There are autocratic regimes who are deadly serious and capable in the service of a grand ideology - and there are autocratic regimes that are unserious entities mostly concerned with holding power and self enrichment. Donald Trump’s regime is the latter. The problem with this is that when serious matters (like war) are treated with autocratic carelessness, average citizens suffer the most. It’s a little like the line from F. Scott Fitzgerald’s The Great Gatsby:
They were careless people, Tom and Daisy - they smashed up things and creatures and then retreated back into their money or their vast carelessness or whatever it was that kept them together, and let other people clean up the mess they had made.
For Trump, starting a war is like playing a round of golf, or stiffing a contractor who worked on one of his hotels. It’s just an action he can take based on feeling or impulse with little consideration about future consequences. Yet as of this writing the consequences of his actions have started to mount. Unless an off ramp is taken, the United States looks poised to send ground troops to fight in Iran. Crossing this kind of red line can make a four week war turn into a four year one.

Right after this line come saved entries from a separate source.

Lemma evolves_call_listener (f : listener) (args : list value) (w : world) :
  exists new,
    evolves (length new) new w (snd (call_listener f args w)) /\ length new <= 1.
Proof.
  destruct f as [k|k].
  - destruct (call_listener_relay k args w) as (_ & cb & H).
    exists [{| call_request := GetChildren (_groupPath (mg w)) (relay_of w);
               call_cb := cb |}].
    split; [exact H|]. simpl. lia.
  - exists []. split; [apply call_listener_state|]. simpl. lia.
Qed.

Lemma evolves_uncaught (e : value) (w : world) :
  evolves 0 [] w (with_rt (set_uncaught (fun u => u ++ [e])) w).
Proof. apply evolves_with_rt. reflexivity. Qed.

Lemma evolves_notify (fs : list listener) (args : list value) (w : world) :
  exists new,
    evolves (length new) new w (notify fs args w) /\ length new <= length fs.
Proof.
  revert w. induction fs as [|f fs IH]; intros w; cbn [notify].
  - exists []. split; [apply evolves_refl|]. simpl. lia.
  - destruct (evolves_call_listener f args w) as (n1 & H1 & L1).
    destruct (call_listener f args w) as [[v|e] w1]; cbn [snd] in H1.
    + destruct (IH w1) as (n2 & H2 & L2). exists (n1 ++ n2).
      rewrite length_app. split; [eapply evolves_trans; eassumption|]. simpl. lia.
    + exists n1. split; [|simpl; lia].
      eapply evolves_step; [exact H1|]. apply evolves_uncaught.
Qed.

(** The methods of the class. *)
Lemma startMonitor_again (w : world) :
  relay_of w <> None -> startMonitor w = (Normal VThis, w).
Proof.
  unfold startMonitor, relay_of. destruct (_membersChangedListener (mg w)); congruence.
Qed.

Lemma startMonitor_installs (w : world) :
  relay_of w = None ->
  let relay := Relay (closures (rt w)) in
  let w' := snd (startMonitor w) in
  fst (startMonitor w) = Normal VThis /\
  relay_of w' = Some relay /\
  (exists k', state_listeners (cl w') = state_listeners (cl w) ++ [StateListener k']) /\
  (exists cb, calls (cl w') = calls (cl w) ++
     [{| call_request := GetChildren (_groupPath (mg w)) (Some relay); call_cb := cb |}]) /\
  armed (cl w') = armed (cl w) ++ [relay] /\
  members_events w' + potential (rt w') <= members_events w + potential (rt w) + 1.
Proof.
  intros Hr. cbv zeta. unfold startMonitor. unfold relay_of in Hr. rewrite Hr.
  set (relay := Relay (closures (rt w))).
  set (w1 := with_mg (set_listener (Some relay)) (with_rt (set_closures S) w)).
  destruct (call_listener_relay (closures (rt w)) [] w1) as (Hn & cb & H).
  fold relay in Hn, H.
  destruct (call_listener relay [] w1) as [c w2]. cbn [fst snd] in Hn, H. subst c.
  destruct H as [R S C A K B]. cbn [fst snd].
  change (relay_of w1) with (Some relay) in *.
  change (_groupPath (mg w1)) with (_groupPath (mg w)) in *.
  change (calls (cl w1)) with (calls (cl w)) in C.
  change (armed (cl w1)) with (armed (cl w)) in A.
  change (state_listeners (cl w1)) with (state_listeners (cl w)) in S.
  change (members_events w1) with (members_events w) in B.
  change (potential (rt w1)) with (potential (rt w)) in B.
  repeat split.
  - exact R.
  - exists (closures (rt w2)). cbn. rewrite S. reflexivity.
  - exists cb. exact C.
  - exact A.
  - exact B.
Qed.

Lemma evolves_setup (w : world) : exists new, evolves 0 new w (snd (setup w)).
Proof.
  unfold setup.
  destruct (evolves_timedPromiseByCallback Exec_mkdirp (_setupTimeout (mg w)) false w)
    as [cb H].
  destruct (timedPromiseByCallback _ _ _ w) as [p w1]. cbn [snd] in H.
  pose proof (evolves_then p (Some ReturnThis) None w1) as Ht.
  destruct (then_ p _ _ (rt w1)) as [d s2]. cbn [snd emits] in *.
  eexists. eapply evolves_step; eassumption.
Qed.

Lemma evolves_Promise_reject (e : value) (w : world) :
  evolves 0 [] w (set_rt (snd (Promise_reject e (rt w))) w).
Proof.
  apply evolves_set_rt. pose proof (potential_Promise_reject e (rt w)). lia.
Qed.

Lemma evolves_assign_registrationTime (data now : value) (w w1 : world) (own : object) :
  assign_registrationTime data now w = Some (w1, own) -> evolves 0 [] w w1.
Proof.
  destruct data; cbn [assign_registrationTime]; intros E;
    try discriminate E; injection E as <- _; try apply evolves_refl.
  apply evolves_with_rt. reflexivity.
Qed.

Lemma evolves_send_member (path : string) (id data : value) (asBuffer : string)
    (w : world) :
  exists new, evolves 0 new w (snd (send_member path id data asBuffer w)).
Proof.
  unfold send_member.
  destruct (evolves_timedPromiseByCallback (Exec_create path asBuffer)
              (_timeout (mg w)) false w) as [cb H].
  destruct (timedPromiseByCallback _ _ _ w) as [p w1]. cbn [snd] in H.
  pose proof (evolves_then p (Some (RegisterResult id data)) None w1) as Ht.
  destruct (then_ p _ _ (rt w1)) as [d s2]. cbn [snd emits] in *.
  eexists. eapply evolves_step; eassumption.
Qed.

Lemma evolves_create_member (path : string) (id data : value) (w : world) :
  exists new, evolves 0 new w (snd (create_member path id data w)).
Proof.
  unfold create_member.
  destruct (assign_registrationTime _ _ w) as [[w1 own]|] eqn:E;
    [|exists []; apply evolves_refl].
  apply evolves_assign_registrationTime in E.
  destruct (JSON_stringify _ _ _ _) as [asBuffer|]; [|exists []; exact E].
  destruct (evolves_send_member path id data asBuffer w1) as [new H].
  exists new. eapply evolves_pets; eassumption.
Qed.
Lemma endswith_dquote value :
  endswith value dq = is_dquote (last_char value).
Proof.
  destruct value as [| c t]; [reflexivity |].
  revert c. induction t as [| d t IH]; intros c.
  - unfold endswith. cbn. rewrite andb_true_r.
    destruct c as [[] [] [] [] [] [] [] []]; reflexivity.
  - change (last_char (String c (String d t))) with (last_char (String d t)).
    rewrite <- IH. unfold endswith, len, dq, str1.
    cbn [String.length Nat.leb Nat.sub drop andb].
    now rewrite Nat.sub_0_r.
Qed.

Lemma contains_point value : contains "." value = has_decimal_point value.
Proof.
  unfold contains.
  assert (G : forall i, match find_at "." value i with
                        | Some _ => true | None => false end
                        = has_decimal_point value).
  { induction value as [| c t IH]; intros i; [reflexivity |].
    cbn [find_at startswith has_decimal_point].
    replace (startswith t EmptyString) with true by (destruct t; reflexivity).
    rewrite andb_true_r.
    replace (Ascii.eqb "." c) with (nat_of_ascii c =? 46)
      by (destruct c as [[] [] [] [] [] [] [] []]; reflexivity).
    destruct (nat_of_ascii c =? 46); [reflexivity | apply IH]. }
  apply G.
Qed.

Lemma isdigit_char c : Chr.isdigit c = decimal_digit c || superscript_digit c.
Proof. destruct c as [[] [] [] [] [] [] [] []]; reflexivity. Qed.
(** X4.  [OPTIONS] on the root path is answered by the framework without
    calling [home_page]: status 200, empty body, [Allow] holding [GET],
    [HEAD] and [OPTIONS]. *)
Theorem options_root_answer n w env :
  reachable n w →
  path_part (PATH_INFO env) = "/" →
  upper (REQUEST_METHOD env) = "OPTIONS" →
  view_of (g_app w) env = None ∧
  fst (wsgi_app env w) =
    Returns {| status_code := 200; mimetype := "text/html";
               allow := {["GET"; "HEAD"; "OPTIONS"]};
               location := None; data := "" |}.
Proof.
  intros Hw Hpath Hmeth. destruct (reachable_app _ _ _ _ Hw) as (_ & _ & Hmap & Hviews).
  assert (Hm : url_match (url_map (g_app w)) (PATH_INFO env) (REQUEST_METHOD env)
               = Returns (root_rule, [])).
  { rewrite Hmap, (url_match_slashes n _ _ Hpath), Hmeth. by rewrite decide_True by (by vm_compute). }
  split.
  - unfold view_of. rewrite Hm, Hmeth. done.
  - rewrite (wsgi_app_automatic_options _ _ _ _ _ _ Hm eq_refl Hmeth). cbn.
    unfold get_wsgi_response, get_app_iter. cbn.
    assert (allowed_methods (url_map (g_app w)) (PATH_INFO env) = default_methods) as ->.
    { unfold allowed_methods. rewrite Hmap, (url_match_slashes n _ _ Hpath).
      by rewrite decide_False by (by vm_compute). }
    by destruct (String.eqb _ _).
Qed.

The Iranian aligned Houthis in Yemen look poised to enter the war and threaten another vital shipping route. This in turn would send a further shock through the world economy. The greater the shock, the more likely another military power like Russia or China could be drawn into the fighting. Also, the longer the fighting drags on without Iran giving in, the unthinkable becomes a possibility. That Israel, motivated by desperation and messianic purpose, would use a nuclear weapon.

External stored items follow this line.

(** * PYPOWER [psse2case]: PSS/E raw file to PYPOWER case conversion

    A shallow embedding of [pypower/psse2case.py].  Rows produced by the
    [csv] reader are lists of strings, the numeric tables built with
    [numpy.zeros] and [r_] are lists of rows of binary64 values, the
    [busmap] dictionary is a finite map from strings to row indices, and
    Python exceptions and [logger] calls are made explicit by a small
    error-and-log monad. *)

From Stdlib Require Import ZArith List String Ascii Lia SpecFloat.
From stdpp Require Import base option list gmap strings pretty.

Open Scope string_scope.

(** ** Python strings *)

Module PyStr.

Local Open Scope Z_scope.

(** [s.split("/")[0]]: the part of [s] before the first ["/"]. *)
Fixpoint before_slash (s : string) : string :=
  match s with
  | EmptyString => EmptyString
  | String c s' =>
      if Ascii.eqb c "/" then EmptyString else String c (before_slash s')
  end.

(** [c in s] for a one-character string [c]. *)
Fixpoint contains (c : ascii) (s : string) : bool :=
  match s with
  | EmptyString => false
  | String d s' => Ascii.eqb d c || contains c s'
  end.

(** The characters removed by [str.strip()] without argument. *)
Definition whitespace (c : ascii) : bool :=
  let n := nat_of_ascii c in
  (Nat.eqb n 32 || (Nat.leb 9 n && Nat.leb n 13))%bool.

Fixpoint lstrip (p : ascii -> bool) (s : string) : string :=
  match s with
  | EmptyString => EmptyString
  | String c s' => if p c then lstrip p s' else s
  end.

Fixpoint rstrip (p : ascii -> bool) (s : string) : string :=
  match s with
  | EmptyString => EmptyString
  | String c s' =>
      match rstrip p s' with
      | EmptyString => if p c then EmptyString else String c EmptyString
      | r => String c r
      end
  end.

(** [s.strip()] *)
Definition strip (s : string) : string :=
  rstrip whitespace (lstrip whitespace s).

(** [s.strip("'")] *)
Definition strip_quote (s : string) : string :=
  rstrip (Ascii.eqb "'") (lstrip (Ascii.eqb "'") s).

(** [os.path.basename]: what follows the last ["/"]. *)
Fixpoint basename_from (cur : string) (s : string) : string :=
  match s with
  | EmptyString => cur
  | String c s' =>
      if Ascii.eqb c "/" then basename_from s' s' else basename_from cur s'
  end.

Definition basename (s : string) : string := basename_from s s.

Definition digit (c : ascii) : option Z :=
  let n := nat_of_ascii c in
  if (Nat.leb 48 n && Nat.leb n 57)%bool
  then Some (Z.of_nat n - 48) else None.

Fixpoint digits (acc : Z) (s : string) : option Z :=
  match s with
  | EmptyString => Some acc
  | String c s' =>
      match digit c with
      | Some d => digits (10 * acc + d) s'
      | None => None
      end
  end.

Definition nonempty_digits (s : string) : option Z :=
  match s with
  | EmptyString => None
  | _ => digits 0 s
  end.

(** [int(s)] on a string: surrounding whitespace, an optional sign and
    a non-empty run of decimal digits; [None] stands for [ValueError]. *)
Definition int (s : string) : option Z :=
  match strip s with
  | String "+" ds => nonempty_digits ds
  | String "-" ds => Z.opp <$> nonempty_digits ds
  | t => nonempty_digits t
  end.

(** [bool(s)] on a string: true unless [s] is empty. *)
Definition truthy (s : string) : bool :=
  match s with
  | EmptyString => false
  | _ => true
  end.

End PyStr.

(** ** binary64 values, the cells of a [numpy] table *)

Module F64.

Local Open Scope Z_scope.

Definition float : Type := spec_float.

Definition prec : Z := 53.
Definition emax : Z := 1024.

(** The double nearest to an integer. *)
Definition of_Z (z : Z) : float := binary_normalize prec emax z 0 false.

Definition zero : float := S754_zero false.
Definition one : float := of_Z 1.

(** [x == y] on floats (false as soon as one side is NaN). *)
Definition eqb (x y : float) : bool := SFeqb x y.

(** [x != y] *)
Definition neb (x y : float) : bool := negb (eqb x y).

(** [bool(x)], as in [if Ip or Iq]. *)
Definition truthy (x : float) : bool := neb x zero.

(** The literals [1.1] and [0.9]: the quotient of two exactly
    representable integers, rounded to nearest. *)
Definition lit_1_1 : float := SFdiv prec emax (of_Z 11) (of_Z 10).
Definition lit_0_9 : float := SFdiv prec emax (of_Z 9) (of_Z 10).
Definition lit_360 : float := of_Z 360.
Definition lit_neg_360 : float := SFopp (of_Z 360).

End F64.

Abbreviation float := F64.float.

Arguments F64.of_Z : simpl never.
Arguments F64.neb : simpl never.
Arguments F64.truthy : simpl never.

(** ** Exceptions, log records and the two monads *)

Inductive exn : Type :=
  | StopIteration
  | IndexError
  | ValueError
  | AssertionError
  | TypeError
  | AttributeError
  | OverflowError.

Inductive result (A : Type) : Type :=
  | Return (a : A)
  | Raise (e : exn).

Arguments Return {A} a.
Arguments Raise {A} e.

#[global] Instance result_ret : MRet result := fun A a => Return a.

#[global] Instance result_bind : MBind result := fun A B f m =>
  match m with
  | Return a => f a
  | Raise e => Raise e
  end.

Inductive level : Type := INFO | WARNING | ERROR.

(** One constructor per format string passed to [logger]. *)
Inductive message : Type :=
  | Loading (fname : string)
  | ErrorOpening (fname : string)
  | BusesFound (c : nat)
  | LoadsFound (c : nat)
  | GeneratorsFound (c : nat)
  | BranchesFound (c : nat)
  | ConstantCurrentIgnored (Ip Iq : float) (i : string) (idx : nat)
  | ConstantAdmittanceIgnored (Yp Yq : float) (i : string) (idx : nat)
  | LoadNotScaled (i : string) (idx : nat) (scale : float)
  | BusNotFound (i : string)
  | CommaDelimited
  | WhitespaceDelimited
  | NoVersionInfo (version : Z)
  | VersionFound (version : Z)
  | VersionNotSupported (version : Z) (supported : list Z) (default : Z).

Record log_record : Type := Log { lvl : level; msg : message }.

(** A computation that logs and may raise: the records emitted, in
    order, and the outcome. *)
Record L (A : Type) : Type := Run { emitted : list log_record; outcome : result A }.

Arguments Run {A} emitted outcome.
Arguments emitted {A} l.
Arguments outcome {A} l.

#[global] Instance L_ret : MRet L := fun A a => Run [] (Return a).

#[global] Instance L_bind : MBind L := fun A B f m =>
  match m with
  | Run l (Return a) => match f a with Run l' o => Run (l ++ l')%list o end
  | Run l (Raise e) => Run l (Raise e)
  end.

Definition lift {A : Type} (r : result A) : L A := Run [] r.

Definition raise {A : Type} (e : exn) : L A := Run [] (Raise e).

Definition logger (lv : level) (m : message) : L unit := Run [Log lv m] (Return tt).

(** [if b: body] for a body that only logs. *)
Definition when (b : bool) (body : L unit) : L unit :=
  if b then body else mret tt.

(** ** Rows, tables and the bus index table *)

Abbreviation row := (list string).

Abbreviation table := (list (list float)).

(** [zeros((1, n))] *)
Definition zeros (n : nat) : list float := replicate n F64.zero.

(** [r[k]] on a row of the [csv] reader. *)
Definition field (r : row) (k : nat) : result string :=
  match r !! k with
  | Some f => Return f
  | None => Raise IndexError
  end.

(** [t[r, c]] *)
Definition cell (t : table) (r c : nat) : result float :=
  match t !! r with
  | Some line =>
      match line !! c with
      | Some v => Return v
      | None => Raise IndexError
      end
  | None => Raise IndexError
  end.

(** [t[r, c] = v] *)
Definition set_cell (t : table) (r c : nat) (v : float) : result table :=
  match t !! r with
  | Some line =>
      if (c <? length line)%nat
      then Return (<[r := <[c := v]> line]> t)
      else Raise IndexError
  | None => Raise IndexError
  end.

The world has seen violent cataclysm result from the megalomania of autocrats before. Yet there is another option instead of a World War II type conflagration. Low level, relatively contained, perpetual war is actually a benefit to autocratic leaders. When there is always an ‘enemy’ to be fought, there are always corrupt defense related deals to be made, and most importantly; ‘emergency’ measures needed on the homeland.

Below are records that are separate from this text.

(** * A lossy vertex codec: normalisation, quantisation and error metrics

    Shallow embedding of [normalization.py], of the quantiser of
    [step4_quantize.py] / [step5_reconstruct.py] and of [compute_errors]
    of [step6_metrics.py], followed by the numeric parts of the other
    scripts: [compute_stats] (step 2), the loop bodies of steps 4 and 5,
    the decoding of steps 6 and 7, the figures of the comparison plot and
    the threshold test of [print_metrics]. Reading and writing files,
    plotting and formatting are left out.

    Modelling conventions.
    - A NumPy array is a shape together with its row-major buffer.
    - [float64] values are idealised as real numbers: every statement below
      is about exact arithmetic, rounding is not modelled.
    - [int32] is modelled: [astype_int32] is the identity inside
      [-2^31, 2^31) and yields the x86-64 "integer indefinite" value
      [-2^31] outside of it.
    - A Python exception is a value of [exception]; a call either returns
      [Ok v] or raises. *)

From Stdlib Require Import Reals Lra Lia ZArith String Bool List.
From Stdlib Require Import Zfloor.
Import ListNotations.
Open Scope R_scope.

(** ** Python results *)

Inductive exception : Type :=
| ValueError
| KeyError
| TypeError
| SystemExit.

Inductive result (A : Type) : Type :=
| Ok (a : A)
| Raise (e : exception).

Arguments Ok {A} a.
Arguments Raise {A} e.

Definition bind {A B : Type} (r : result A) (k : A -> result B) : result B :=
  match r with
  | Ok a => k a
  | Raise e => Raise e
  end.

Notation "x <- e ;; k" := (bind e (fun x => k))
  (at level 61, e at next level, right associativity).

(** ** Arrays *)

Record ndarray (A : Type) : Type := mk_ndarray {
  shape : list nat;
  data : list A
}.

Arguments mk_ndarray {A} shape data.
Arguments shape {A} n.
Arguments data {A} n.

Definition ndim {A : Type} (a : ndarray A) : nat := length (shape a).

Definition size_of (sh : list nat) : nat := fold_right Nat.mul 1%nat sh.

(** The buffer holds exactly the elements the shape announces. *)
Definition well_formed {A : Type} (a : ndarray A) : Prop :=
  length (data a) = size_of (shape a).

(** One row of an (N, 3) array. *)
Definition vec3 : Type := (R * R * R)%type.

Inductive axis : Type := AxisX | AxisY | AxisZ.

Definition get (a : axis) (v : vec3) : R :=
  match v with
  | (x, y, z) => match a with AxisX => x | AxisY => y | AxisZ => z end
  end.

Definition vmap (f : R -> R) (v : vec3) : vec3 :=
  match v with (x, y, z) => (f x, f y, f z) end.

Definition vzip (f : R -> R -> R) (u v : vec3) : vec3 :=
  match u, v with (x, y, z), (x', y', z') => (f x x', f y y', f z z') end.

(** Row view of the buffer of an (N, 3) array, and back. *)
Fixpoint rows3 (l : list R) : list vec3 :=
  match l with
  | x :: y :: z :: t => (x, y, z) :: rows3 t
  | _ => []
  end.

Fixpoint flat3 (V : list vec3) : list R :=
  match V with
  | [] => []
  | (x, y, z) :: t => x :: y :: z :: flat3 t
  end.

(** The (N, 3) array whose rows are [V]. *)
Definition array3 (V : list vec3) : ndarray R :=
  mk_ndarray [length V; 3%nat] (flat3 V).

Definition column (a : axis) (V : list vec3) : list R := map (get a) V.

(** [a.ndim != 2 or a.shape[1] != 3] *)
Definition bad_shape {A : Type} (a : ndarray A) : bool :=
  negb (ndim a =? 2)%nat || negb (nth 1 (shape a) 0%nat =? 3)%nat.

(** ** NumPy reductions *)

(** [np.min] / [np.max]: a zero-size array has no minimum, NumPy raises
    [ValueError]. *)
Definition amin (l : list R) : result R :=
  match l with
  | [] => Raise ValueError
  | x :: t => Ok (fold_left Rmin t x)
  end.

Definition amax (l : list R) : result R :=
  match l with
  | [] => Raise ValueError
  | x :: t => Ok (fold_left Rmax t x)
  end.

Definition amin_Z (l : list Z) : result Z :=
  match l with
  | [] => Raise ValueError
  | x :: t => Ok (fold_left Z.min t x)
  end.

Definition amax_Z (l : list Z) : result Z :=
  match l with
  | [] => Raise ValueError
  | x :: t => Ok (fold_left Z.max t x)
  end.

Definition sum (l : list R) : R := fold_right Rplus 0 l.

(** [np.mean]. On a zero-size array NumPy warns and returns nan; here the
    quotient by zero stands for it. *)
Definition mean (l : list R) : R := sum l / INR (length l).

What Donald Trump has started seems poised to spin out from his control, if it hasn’t already. Yet it was probably within his mind before starting the war, that a contained military campaign would offer him greater power at home. ‘Iranian terrorist threats’ to the US homeland could be used as an excuse for emergency presidential powers that could justify interference with the coming elections. Not to mention that the opportunity for nationalistic propaganda would be substantial for America’s 250th birthday.
Trump might still try to use the war for domestic purposes. Yet his grand visions have already met a hard reality. Some of his military aligned supporters from the Iraq War generation have woken up to his broken ‘peace’ promises, and the vapid justifications for attacking Iran. Over twenty years ago, America bumbled its way into a war of choice, and a quagmire. Yet the country was still a functioning democracy, which allowed the war to be contained, and eventually end.
In 2026, America is under autocratic rule; and the Iran War is a product of that. There are few democratic guardrails left to keep the situation contained, or bring it to a stable conclusion. The situation will be determined by the whims of an autocrat. And as history shows, that’s usually bad news for the rest of us.